N, O-coupling towards the selectively electrochemical production of H2O2

Hydrogen peroxide (H2O2) synthesis generally involves the energy-intensive anthraquinone process. Alternatively, electrochemical synthesis provides a green, economical, and environmentally friendly route to prepare H2O2 via the two-electron oxygen reduction reaction, but this process requires efficient catalysts with high activity and selectivity simultaneously. Here, we report an N, O co-doped carbon xerogel-based electrocatalyst (NO-CX) prepared by a simple and economical method. The NO-CX catalyst exhibits a high H2O2 selectivity over 90% in a potential range of 0.2-0.6 V and a high H2O2 production rate of 1410 mmol gcat(-1) h(-1).
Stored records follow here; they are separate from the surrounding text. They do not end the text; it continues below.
(** The header always carries the brackets, also around an empty list. *)
Lemma getDependencyReleaseLine_header changesets dependenciesUpdated options vo :
  validate options = Returns vo ->
  dependenciesUpdated <> [] ->
  getDependencyReleaseLine changesets dependenciesUpdated options
  = Returns (join [10]
      ((js "- Updated dependencies ["
        ++ join (js ", ") (omap (commit_link_plain vo) changesets) ++ js "]:")
       :: map (fun d => js "  - " ++ name d ++ js "@" ++ newVersion d)
            dependenciesUpdated)).
Proof.
  intros Hv Hd. unfold getDependencyReleaseLine. rewrite Hv.
  destruct dependenciesUpdated as [|d ds]; [congruence|].
  cbn [length Nat.eqb]. rewrite <- filter_Boolean_links. reflexivity.
Qed.

(** C1, on the input of the repository's test "handles updates without
    changesets": no change record, one dependency bump. The header comes
    out with an empty bracketed list, so the output does not contain the
    line ["- Updated dependencies:"] that the test expects. *)
Theorem getDependencyReleaseLine_no_changesets :
  getDependencyReleaseLine [] [pkg_1] owner_repo
  = Returns (js "- Updated dependencies []:" ++ [10] ++ js "  - pkg-1@1.0.0")
  /\ fst (split 10 (js "- Updated dependencies []:" ++ [10] ++ js "  - pkg-1@1.0.0"))
     = js "- Updated dependencies []:"
  /\ js "- Updated dependencies []:" <> js "- Updated dependencies:".
Proof. split; [reflexivity|]. split; [reflexivity|discriminate]. Qed.

(** ** [getReleaseLine] *)

Lemma getRepository_run w tr :
  getRepository w tr
  = match discover w with
    | Returns r => (Returns r, tr ++ [Discover] ++ shallow_warning w r)
    | Throws e =>
        (Throws (MkError (js "Repository.discover failed: " ++ err_message e)),
         tr ++ [Discover])
    end.
Proof.
  unfold getRepository, try_catch, bind, emit, lift, throw, ret, console_warn, emit,
    shallow_warning.
  destruct (discover w) as [r|e]; [|reflexivity].
  destruct (isShallow r); [|now rewrite app_nil_r].
  destruct (truthy (of_string (GITHUB_ACTION w))); now rewrite <- app_assoc.
Qed.

Lemma resolve_returns repository changeset tr :
  exists msg tr', resolve repository changeset tr = (Returns msg, tr').
Proof.
  unfold resolve, try_catch, readCommitMsg, bind, emit, lift, ret, console_warn, emit.
  destruct (truthy (of_string (commit changeset))); [|eauto].
  destruct (findCommit repository _) as [[c|]|e]; eauto.
  destruct (message c) as [m|e]; eauto.
  destruct (truthy (of_string m)); eauto.
Qed.

Lemma getReleaseLine_run w changeset type options vo :
  validate options = Returns vo ->
  run (getReleaseLine w changeset type options)
  = match discover w with
    | Throws e =>
        (Throws (MkError (js "Repository.discover failed: " ++ err_message e)),
         [Discover])
    | Returns r =>
        match resolve r changeset ([Discover] ++ shallow_warning w r) with
        | (Returns commitMsg, tr) =>
            (Returns (release_line
                        (fst (split 10 (cleanSummary (summary changeset))))
                        (snd (split 10 (cleanSummary (summary changeset))))
                        (getSuffix (getPrNumber commitMsg) (commit changeset) vo)), tr)
        | (Throws e, tr) => (Throws e, tr)
        end
    end.
Proof.
  intros Hv. unfold run, getReleaseLine. unfold bind at 1, lift at 1. rewrite Hv.
  unfold bind at 1. rewrite getRepository_run, !app_nil_l.
  destruct (discover w) as [r|e]; [|reflexivity].
  unfold bind at 1. fold (resolve r changeset).
  destruct (resolve r changeset _) as [[msg|e] tr]; [|reflexivity].
  destruct (split 10 (cleanSummary (summary changeset))) as [first rest].
  reflexivity.
Qed.

Lemma getReleaseLine_returns w r changeset type options vo :
  validate options = Returns vo -> discover w = Returns r ->
  exists commitMsg,
    fst (run (getReleaseLine w changeset type options))
    = Returns (release_line
                 (fst (split 10 (cleanSummary (summary changeset))))
                 (snd (split 10 (cleanSummary (summary changeset))))
                 (getSuffix (getPrNumber commitMsg) (commit changeset) vo)).
Proof.
  intros Hv Hd. rewrite (getReleaseLine_run _ _ _ _ _ Hv), Hd.
  destruct (resolve_returns r changeset ([Discover] ++ shallow_warning w r))
    as (msg & tr & ->).
  now exists msg.
Qed.

Lemma resolve_value r changeset tr :
  fst (resolve r changeset tr) = Returns (resolved_message r changeset).
Proof.
  unfold resolve, resolved_message, try_catch, readCommitMsg, bind, emit, lift, ret,
    console_warn, emit.
  destruct (commit changeset) as [h|]; cbn [of_string truthy]; [|reflexivity].
  destruct (string_truthy h); [|reflexivity]. cbn [from_option Datatypes.id].
  destruct (findCommit r h) as [[c|]|e]; try reflexivity.
  destruct (message c) as [[m|]|e]; try reflexivity.
  cbn [of_string truthy from_option Datatypes.id]. now destruct (string_truthy m).
Qed.

Lemma getReleaseLine_value w r changeset type options vo :
  validate options = Returns vo -> discover w = Returns r ->
  fst (run (getReleaseLine w changeset type options))
  = Returns (release_line (fst (split 10 (cleanSummary (summary changeset))))
               (snd (split 10 (cleanSummary (summary changeset))))
               (getSuffix (getPrNumber (resolved_message r changeset))
                  (commit changeset) vo)).
Proof.
  intros Hv Hd. rewrite (getReleaseLine_run _ _ _ _ _ Hv), Hd.
  pose proof (resolve_value r changeset ([Discover] ++ shallow_warning w r)) as H.
  destruct (resolve r changeset ([Discover] ++ shallow_warning w r)) as [[m|e] tr];
    cbn [fst] in *; [now injection H as ->|discriminate].
Qed.

(** C2. With valid options and the repository found, [getReleaseLine]
    returns a line feed, ["- "], the first line of the cleaned summary, the
    suffix, a line feed, and the remaining lines each behind two spaces and
    joined by line feeds; with no remaining line the string ends at the
    line feed after the opening line. The suffix is the one [getSuffix]
    makes of the number that [getPrNumber] reads in the first line of the
    commit message looked up, and of the commit hash of the change record.
    The lines are the pieces of the cleaned summary between its line
    feeds. Nothing is returned unless the repository is found. *)
Theorem getReleaseLine_format (w : World) (changeset : NewChangesetWithCommit)
    (type : VersionType) (options : jsval) (vo : ValidOptions) :
  validate options = Returns vo ->
  let firstLine := fst (split 10 (cleanSummary (summary changeset))) in
  let restOfLines := snd (split 10 (cleanSummary (summary changeset))) in
  (forall r, discover w = Returns r ->
     let suffix :=
       getSuffix (getPrNumber (resolved_message r changeset)) (commit changeset) vo in
     fst (run (getReleaseLine w changeset type options))
     = Returns ([10] ++ js "- " ++ firstLine ++ suffix ++ [10]
                ++ join [10] (map (fun l => js "  " ++ l) restOfLines))
     /\ (restOfLines = [] ->
         fst (run (getReleaseLine w changeset type options))
         = Returns ([10] ++ js "- " ++ firstLine ++ suffix ++ [10])))
  /\ (forall out, fst (run (getReleaseLine w changeset type options)) = Returns out ->
        exists r, discover w = Returns r)
  /\ join [10] (firstLine :: restOfLines) = cleanSummary (summary changeset)
  /\ Forall (fun l => ~ In 10 l) (firstLine :: restOfLines).
Proof.
  intros Hv firstLine restOfLines. split; [|split; [|split]].
  - intros r Hd suffix.
    rewrite (getReleaseLine_value _ _ _ _ _ _ Hv Hd). fold firstLine restOfLines suffix.
    unfold release_line. split; [reflexivity|].
    intros ->. cbn [map join]. now rewrite !app_nil_r.
  - intros out Hout. destruct (discover w) as [r|e] eqn:Hd; [now exists r|].
    rewrite (getReleaseLine_run _ _ _ _ _ Hv), Hd in Hout. discriminate.
  - apply split_join.
  - apply split_no_sep.
Qed.

Lemma getReleaseLine_format_witness :
  fst (run (getReleaseLine (world_with (plain_repository (js "Fix a bug (#123)")))
              (fix_a_bug (Some (js "abc1234567890"))) patch owner_repo))
  = Returns ([10] ++ js "- Fix a bug ([#123](https://github.com/owner/repo/pull/123))"
             ++ [10]).
Proof.
  exact (proj2 (proj1 (getReleaseLine_format
                         (world_with (plain_repository (js "Fix a bug (#123)")))
                         (fix_a_bug (Some (js "abc1234567890"))) patch owner_repo
                         {| repo := js "owner/repo" |} eq_refl)
                  (plain_repository (js "Fix a bug (#123)")) eq_refl) eq_refl).
Defined.

(** C3, as amended. For a change record without a commit hash and valid
    options, [getReleaseLine] makes no commit lookup, but it does discover
    the repository first: the call throws the discovery error when
    discovery fails, and otherwise returns the line without a suffix. *)
Theorem getReleaseLine_without_commit (w : World) (changeset : NewChangesetWithCommit)
    (type : VersionType) (options : jsval) (vo : ValidOptions) :
  validate options = Returns vo ->
  commit changeset = None ->
  (forall h, ~ In (FindCommit h) (snd (run (getReleaseLine w changeset type options))))
  /\ ~ In ReadMessage (snd (run (getReleaseLine w changeset type options)))
  /\ In Discover (snd (run (getReleaseLine w changeset type options)))
  /\ fst (run (getReleaseLine w changeset type options))
     = match discover w with
       | Throws e =>
           Throws (MkError (js "Repository.discover failed: " ++ err_message e))
       | Returns _ =>
           Returns (release_line (fst (split 10 (cleanSummary (summary changeset))))
                      (snd (split 10 (cleanSummary (summary changeset)))) [])
       end.
Proof.
  intros Hv Hc. rewrite (getReleaseLine_run _ _ _ _ _ Hv).
  unfold resolve. rewrite Hc. cbn [of_string truthy ret].
  destruct (discover w) as [r|e]; cbn [fst snd].
  - assert (Hw : forall ev, In ev ([Discover] ++ shallow_warning w r) ->
                            ev = Discover \/ exists a, ev = Warn a).
    { intros ev [<-|H]; [now left|]. right. unfold shallow_warning in H.
      destruct (isShallow r); [|destruct H].
      destruct (truthy (of_string (GITHUB_ACTION w)));
        destruct H as [<-|[]]; eauto. }
    repeat split.
    + intros h H. destruct (Hw _ H) as [E|[a E]]; discriminate.
    + intros H. destruct (Hw _ H) as [E|[a E]]; discriminate.
    + now left.
  - repeat split.
    + intros h [H|[]]; discriminate.
    + intros [H|[]]; discriminate.
    + now left.
Qed.

Lemma getReleaseLine_without_commit_witness :
  fst (run (getReleaseLine (world_with (plain_repository (js "Fix a bug (#123)")))
              (fix_a_bug None) patch owner_repo))
  = Returns ([10] ++ js "- Fix a bug" ++ [10]).
Proof.
  exact (proj2 (proj2 (proj2 (getReleaseLine_without_commit
                                (world_with (plain_repository (js "Fix a bug (#123)")))
                                (fix_a_bug None) patch owner_repo
                                {| repo := js "owner/repo" |} eq_refl eq_refl)))).
Defined.

(** C3, the input that refutes the claim as stated: a change record
    without a commit hash, valid options, and no repository to be found.
    Discovery is attempted and the call fails with the discovery error. *)
Lemma getReleaseLine_discovery_failure :
  commit (fix_a_bug None) = None
  /\ validate owner_repo = Returns {| repo := js "owner/repo" |}
  /\ run (getReleaseLine world_without_repository (fix_a_bug None) patch owner_repo)
     = (Throws (MkError (js "Repository.discover failed: could not find repository")),
        [Discover]).
Proof. repeat split. Qed.

Lemma drop_while_In p s c : In c (drop_while p s) -> In c s.
Proof.
  induction s as [|d t IH]; simpl; [auto|].
  destruct (p d); [|auto]. intros H. right. now apply IH.
Qed.

Lemma trim_In s c : In c (trim s) -> In c s.
Proof.
  unfold trim, trimEnd, trimStart. intros H.
  apply in_rev, drop_while_In, in_rev in H. now apply drop_while_In in H.
Qed.

(** [getReleaseLine] hands [getPrNumber] the trimmed first line of the
    message, and [getPrNumber] takes the trimmed first line again: the
    second time changes nothing. *)
Lemma getPrNumber_first_line m :
  getPrNumber (Some (trim (fst (split 10 m)))) = getPrNumber (Some m).
Proof.
  destruct m as [|c m]; [reflexivity|].
  unfold getPrNumber. cbn [of_string truthy from_option Datatypes.id].
  destruct (trim (fst (split 10 (c :: m)))) as [|d t] eqn:Ht; [reflexivity|].
  cbn [string_truthy negb].
  assert (Hn : ~ In 10 (d :: t)).
  { rewrite <- Ht. intros H. apply trim_In in H.
    pose proof (split_no_sep 10 (c :: m)) as F. inversion F; auto. }
  rewrite (split_fst_no_sep _ _ Hn). cbn [fst].
  now rewrite <- Ht, trim_idem.
Qed.

Lemma getPrNumber_resolved (commitMessage : option str) :
  getPrNumber (if truthy (of_string commitMessage)
               then Some (trim (fst (split 10 (default [] commitMessage))))
               else None)
  = getPrNumber commitMessage.
Proof.
  destruct commitMessage as [[|c m]|]; try reflexivity.
  cbn [of_string truthy string_truthy from_option Datatypes.id]. apply getPrNumber_first_line.
Qed.
(** * generic_chooser.widgets: the value -> display payload mapping

    A shallow embedding of [src/generic_chooser/widgets.py]
    ([AdminChooser], [AdminChooserAdapter], [DRFChooser]) and the
    properties of the value-description payload computed by
    [get_value_data], of its rendering and of the construction of a widget.

    Python objects are an untyped [pyvalue]; a method that can raise is a
    computation in the monad [M], which threads the log of the outside
    effects the widget performs (ORM queries, HTTP GETs) and either returns
    a value or raises a Python exception. *)

From Stdlib Require Import ZArith NArith String Ascii List Bool Lia.
From stdpp Require Import base option strings pretty gmap.
Import ListNotations.

Local Open Scope string_scope.
Local Open Scope list_scope.

(** ** Python objects *)

(** A Django model class.  [ChildModel] is a model inheriting (multi-table
    or proxy) from a concrete [parent]: its instances are instances of the
    parent, and its [DoesNotExist] subclasses the parent's. *)
Inductive Model : Type :=
| RootModel (name : string)
| ChildModel (name : string) (parent : Model).

Definition Model_eq_dec (a b : Model) : {a = b} + {a <> b}.
Proof. decide equality; apply string_dec. Defined.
The density functional theory calculations demonstrate that the coupling effect between N and O can effectively induce the redistribution of surface charge and the edge carbon atom adjacent to an ether group and a graphite nitrogen atom is the active site. This work provides a straightforward and low-cost process to produce highly selective H2O2 catalysts, which is in place for the expansion of electrocatalytic synthesis of useful chemicals. (c) 2022 Published by Elsevier B.V. on behalf of Chinese Chemical Society and Institute of Materia Medica, Chinese Academy of Medical Sciences.